So this just happened - those of you who have a Xiaomi phone know when you install apps it has it’s own “Virus Checker” screen which comes up before the app is approved for install. This is provided by Avast I just found out…
Anyway while installing an app from F-droid today I got an error message on this screen - which said “app from unknown source” and two buttons below - “Ignore” and “Install”. So I clicked on “Install” since I wanted to install the app and then noticed that the install process seemed a bit different (I can’t remember what happened exactly) but I checked the app on F-Droid and the version history wasn’t available - which a notice says means the app was installed from Play Store or somewhere else. But I just installed it from F-Droid!
So I tried another few apps and it happened again for one of them. I clicked around and there it was, some sort of Xiaomi app store installing versions of the app instead of the one I told my phone to install.
I guess there is an innocent explanation for this - stopping people from installing malware and giving them a “correct” version of the app they wanted - but I have disabled it on my phone, I know what I am doing and if I want the cracked version it’s because that’s the version I meant to install ;)
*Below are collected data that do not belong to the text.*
(* ===== verification/ExecutorExample.v ===== *)
(** Concrete states: the theorems of the executor at work, and behaviours of the
    code that differ from what it says. *)
From S2P Require Import Prelude Types Runtime Crypto EvmState EvmInstr EvmRun EvmWord EvmMemory EvmLogic EvmSafe EvmMeta EvmSpec TxAccount Intrinsic StateTxn StateTxnSpec Bloom Blake2f Precompiled Signer Executor ExecutorInv ExecutorSpec ExecutorBlock.

Module ToyState.
(** A keccak that tells short strings apart; an RLP writer that keeps the length. *)
Definition ext : External := {|
  MarshalTo r := match r with NewArray l => replicate (length l) 7 | _ => [] end;
  Keccak256 b := SetBytes b + 1000;
|}.
Definition rt : GoRuntime := {| append_spare _ _ := 0%nat |}.
Definition pool : MachinePool := {| pool_Get _ := ([], []) |}.

(** One key, whose point is (1, 2), and one signature. *)
Definition sig : bytes := 27 :: be_bytes 32 (2 ^ 250) ++ be_bytes 32 (2 ^ 251).
Definition curve : Secp256k1 := {|
  PrivateKey := unit;
  PublicKey _ := (1, 2);
  RecoverCompact _ _ := Some (1, 2);
  SignCompact _ _ := Some sig;
|}.
Definition crypto : PrecompiledCrypto := {|
  Sum256 _ := zeros 32;
  ripemd160_Sum _ := zeros 20;
  G1 := unit; G2 := unit;
  G1_Unmarshal _ := None;
  G2_Unmarshal _ := None;
  G1_Add _ _ := tt;
  G1_ScalarMult _ _ := tt;
  G1_Marshal _ := zeros 64;
  PairingCheck _ _ := true;
|}.
(** A cache that forgets nothing. *)
Definition lru : LRU := {|
  cache := gmap Z;
  lru_New _ := ∅;
  lru_Get _ a c := (c !! a, c);
  lru_Add _ a v c := <[a := v]> c;
|}.
#[export] Existing Instances ext rt pool curve crypto lru.

#[export] Instance pool_laws : MachinePoolLaws.
Proof. by split. Qed.
#[export] Instance curve_laws : Secp256k1Laws.
Proof.
  assert (Forall byte_range sig) as Hb.
  { constructor; [done|]. apply Forall_app. split; apply be_bytes_range. }
  split; intros k hash s Hs; [|done]. change (Some sig = Some s) in Hs. apply (inj Some) in Hs as <-.
  split; [vm_compute; reflexivity|exact Hb].
Qed.
#[export] Instance crypto_laws : PrecompiledLaws.
Proof. split; intros; (split; [done|apply zeros_range]). Qed.
#[export] Instance lru_laws : LRULaws.
Proof.
  split; cbn.
  - intros A P a v. cbn. by rewrite lookup_empty.
  - done.
  - intros A P a v c Hc Hp a' v'. cbn. destruct (decide (a = a')) as [->|].
    + rewrite lookup_insert_eq. by intros [= <-].
    + rewrite lookup_insert_ne by done. apply Hc.
Qed.

(** ** Storage over two transactions *)

Definition forks : ForksInTime := At AllForksEnabled 0.

(** The contract 77, whose slot 1 holds 5, with two bytes of code. *)
Definition committed : readSnapshot (RT:=gmap Z) := {|
  snap_accounts := <[77 := mkAcc 1 0 9 1234]> (<[100 := mkAcc 0 1000000 emptyStateHash (Keccak256 [])]> ∅);
  snap_GetStorage a root key := if (a =? 77) && (key =? 1) && (root =? 9) then 5 else 0;
  snap_GetCode hash := if hash =? 1234 then Some [0x33; 0xFF] else None;
|}.

(** The refund counter can wrap: a transaction that sets again a slot that an
    earlier transaction of the block cleared takes 15000 from a counter at
    zero, because the slot's original value is the one before the block. *)
Theorem refund_wraps :
  let t1 := CleanDeleteObjects true (SetStorage 77 1 0 forks (newTxn committed)).2 in
  GetRefund t1 = 0 ∧ GetRefund (SetStorage 77 1 7 forks t1).2 = 2 ^ 64 - 15000.
Proof. vm_compute. done. Qed.

(** The code cache outlives the contract: after a self-destruct, an account
    created again at the address has no code, but [GetCode] returns the old
    one. *)
Theorem code_cache_is_stale :
  let t1 := (GetCode 77 (newTxn committed)).2 in
  let t2 := TouchAccount 77 (CleanDeleteObjects true (Suicide 77 t1)) in
  GetCodeHash 77 t2 = Keccak256 [] ∧ (GetCode 77 t2).1 = [0x33; 0xFF].
Proof. vm_compute. done. Qed.

(** ** Transactions *)

Definition ctx : TxContext := mkTxContext 0 0 300 10 1000 10000000 5 0.
Definition h0 : Transition (RT:=gmap Z) :=
  mkTransition forks (newTxn committed) (λ _, 0) ctx 10000000 [] 0.
Definition msg (gas : Z) (to : option Z) (value : Z) (input : bytes) : Transaction :=
  mkTransaction 0 2 gas to value input None None None 0 100.

Lemma committed_is_ok : committed_ok committed.
Proof.
  split; [by vm_compute|]. intros hash c. cbn. case_match; [|done]. intros [= <-].
  split; [by repeat constructor|done].
Qed.

Lemma h0_ready : ready h0.
Proof.
  split; cbn; try done. apply (co_code _ committed_is_ok).
Qed.

Lemma msg_is_ok gas to value input :
  gas_ok gas → 0 ≤ value → go_bytes input → msg_ok (msg gas to value input).
Proof. intros. by split. Qed.

(** A refused transaction keeps its gas out of the pool: one that cannot pay
    its intrinsic gas leaves the block with less gas, though it is not in the
    block. *)
Theorem refused_transaction_drains_pool :
  ∃ h', Apply (msg 20000 (Some 200) 1 []) h0 =
          Ret (Err (mkAppErr ErrNotEnoughIntrinsicGas false false), h') ∧
        t_gasPool h' = t_gasPool h0 - 20000.
Proof. vm_compute. eexists. split; reflexivity. Qed.
End ToyState.

Module WitnessState.
Import ToyState.

(** How a run ended. *)
Definition ended (p : result TransitionApplicationError ExecutionResult → bool)
    (res : outcome (result TransitionApplicationError ExecutionResult * Transition (RT:=gmap Z))) : bool :=
  match res with Ret (r, _) => p r | _ => false end.
Definition succeeds (r : result TransitionApplicationError ExecutionResult) : bool :=
  match r with Ok r => Succeeded r | Err _ => false end.
Definition fails (r : result TransitionApplicationError ExecutionResult) : bool :=
  match r with Ok r => Failed r | Err _ => false end.
Definition refused (r : result TransitionApplicationError ExecutionResult) : bool := negb (is_ok r).

(** A transfer of 7, a creation that hits an invalid instruction, a transaction
    without enough gas. *)
Definition transfer7 : Transaction := msg 21000 (Some 200) 7 [].
Definition badcreate : Transaction := msg 60000 None 0 [0xFE].
Definition nogas : Transaction := msg 20000 (Some 200) 1 [].

Lemma transfer7_ok : msg_ok transfer7.
Proof. apply msg_is_ok; [done|done|apply go_bytes_nil]. Qed.
Lemma badcreate_ok : msg_ok badcreate.
Proof. apply msg_is_ok; [done|done|]. split; [by repeat constructor|done]. Qed.
Lemma nogas_ok : msg_ok nogas.
Proof. apply msg_is_ok; [done|done|apply go_bytes_nil]. Qed.

Lemma Apply_ends_witness :
  match Apply transfer7 h0 with
  | Ret (Ok r, h') => GasUsed r = 21000 - GasLeft r ∧ t_gasPool h' = 10000000 - GasUsed r
  | _ => False
  end.
Proof.
  pose proof (Apply_ends transfer7 h0 h0_ready transfer7_ok) as Ha.
  assert (ended succeeds (Apply transfer7 h0) = true) as Hs by (vm_compute; reflexivity).
  destruct (Apply transfer7 h0) as [[[r|e] h']| |]; try discriminate Hs.
  destruct Ha as (_ & Hsum & _ & _ & Hp & _). split; [|exact Hp].
  change (tx_Gas transfer7) with 21000 in Hsum. lia.
Defined.

Lemma Apply_conserves_witness :
  match Apply transfer7 h0 with
  | Ret (_, h') => total (snapshot (t_state h')) (txn (t_state h')) ≤ 1000000
  | _ => False
  end.
Proof.
  pose proof (Apply_conserves transfer7 h0) as Ha.
  assert (ended succeeds (Apply transfer7 h0) = true) as Hs by (vm_compute; reflexivity).
  destruct (Apply transfer7 h0) as [[r h']| |]; try discriminate Hs.
  etransitivity; [exact (Ha r h' h0_ready transfer7_ok eq_refl)|]. apply Z.leb_le. vm_compute. reflexivity.
Defined.

Lemma Apply_refused_restores_witness :
  match Apply nogas h0 with
  | Ret (Err _, h') => txn (t_state h') = txn (t_state h0)
  | _ => False
  end.
Proof.
  pose proof (Apply_refused_restores nogas h0) as Ha.
  assert (ended refused (Apply nogas h0) = true) as Hs by (vm_compute; reflexivity).
  destruct (Apply nogas h0) as [[[r|e] h']| |]; try discriminate Hs.
  exact (proj1 (Ha e h' h0_ready nogas_ok eq_refl)).
Defined.


(** ** A block of two transactions *)

Definition executor : Executor (RT:=gmap Z) :=
  mkExecutor AllForksEnabled 5 (λ _, Some committed) (λ _ _, 0).
Definition header : Header :=
  mkHeader 0 0 [] 0 0 0 [] 1 10 10000000 0 1000 [] 0 [] 0.
Definition next7 : Transaction := mkTransaction 1 2 20000000 (Some 200) 7 [] None None None 0 100.
Definition block : Block := mkBlock header [transfer7; next7] [].

Lemma ProcessBlock_ok_witness :
  match ProcessBlock executor 0 block 300 with
  | Ret (Ok h) => length (t_receipts h) = 2%nat ∧ 0 ≤ t_totalGas h ≤ 10000000
  | _ => False
  end.
Proof.
  pose proof (ProcessBlock_ok executor 0 block 300 committed eq_refl committed_is_ok) as Hp.
  assert (match ProcessBlock executor 0 block 300 with Ret (Ok _) => true | _ => false end = true) as Hs
    by (vm_compute; reflexivity).
  destruct (ProcessBlock executor 0 block 300) as [[h|e]| |]; try discriminate Hs.
  destruct Hp as (Hl & _ & Ht & _); [by split|reflexivity| |by split].
  repeat constructor; (done || apply go_bytes_nil).
Defined.

(** ** State, contracts, signatures *)

Lemma storage_read_write_witness :
  GetState 77 1 (SetState 77 2 9 (newTxn committed)) = 5.
Proof.
  etransitivity; [exact (storage_read_write 77 2 9 77 1 (newTxn committed) eq_refl)|]. reflexivity.
Defined.

Lemma SetStorage_writes_witness :
  GetState 77 1 (SetStorage 77 1 6 forks (newTxn committed)).2 = 6.
Proof. exact (proj1 (SetStorage_writes 77 1 6 forks (newTxn committed))). Defined.


Lemma modExp_run_correct_witness :
  ∃ r, modExp_run (modExp_input [3] [5] [7]) = Ret r ∧ length r = 1%nat ∧ SetBytes r = 5.
Proof.
  apply (modExp_run_correct [3] [5] [7]); [by repeat constructor|done|done|done|naive_solver].
Defined.

(** The identity contract at the address 4. *)
Definition identity_call : Contract := mkContract [] CallT 4 4 100 100 1 (Some 0) [1; 2] 1000 false.

Lemma Precompiled_Run_gas_witness :
  match Precompiled_Run identity_call forks with
  | Ret r => GasLeft r = 1000 - 18
  | _ => False
  end.
Proof.
  pose proof (Precompiled_Run_gas identity_call forks) as Hp.
  assert (match Precompiled_Run identity_call forks with Ret r => Succeeded r | _ => false end = true) as Hs
    by (vm_compute; reflexivity).
  destruct (Precompiled_Run identity_call forks) as [r| |]; try discriminate Hs.
  rewrite Hs in Hp. etransitivity; [apply Hp|reflexivity].
  split; [apply go_bytes_nil|split; [by repeat constructor|done]|done|by intros ? [= <-]].
Defined.

Definition key : @PrivateKey curve := tt.

Lemma Sender_SignTx_witness :
  ∃ tx', SignTx (EIP155Signer 5) transfer7 key = Ok tx' ∧
         Sender (EIP155Signer 5) tx' = Ret (Ok (PubKeyToAddress (1, 2))).
Proof.
  apply (Sender_SignTx (EIP155Signer 5) transfer7 key sig); [by intros ? [= <-]|reflexivity|].
  exists 0. split; [by left|]. split; [reflexivity|]. vm_compute. reflexivity.
Defined.

Lemma Sender_malleable_witness :
  Sender (EIP155Signer 128) (set_VRS (300 + 256) 1 1 transfer7) =
  Sender (EIP155Signer 128) (set_VRS 300 1 1 transfer7).
Proof. apply (Sender_malleable 128 transfer7 300 1 1). done. Defined.
End WitnessState.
Can you check the package names of the apps? On F-droid website you can see it in the url, for example https://f-droid.org/packages/com.jens.automation2/ the code is
com.jens.automation2
. You should see the same name on the page of the app in settings if you scroll down.If the names are the same than nothing nefarious should be happening behind the scenes.Unknown source can mean it’s not from a built-in store. If you would be rooted and install the F-droid Privileged Extension it should show up there correctly. Maybe they just block reading this kind of info from F-droid.
On common Xiaomi phones the rom cooking community is very vivid usually, you can just replace the shitty default rom really easily. Start to look for roms and tutorials about rooting on xdaforums
The package names would not be different if it’s installing a different (possibly malevolent) version of the same app.
Only the signature and other metadata would be different, but if the package name were different it would show as a different app entirely in places like f-droid, not as installed from elsewhere. It would show the intended app as not installed at all if the package name of the Xiaomi version wasn’t the same.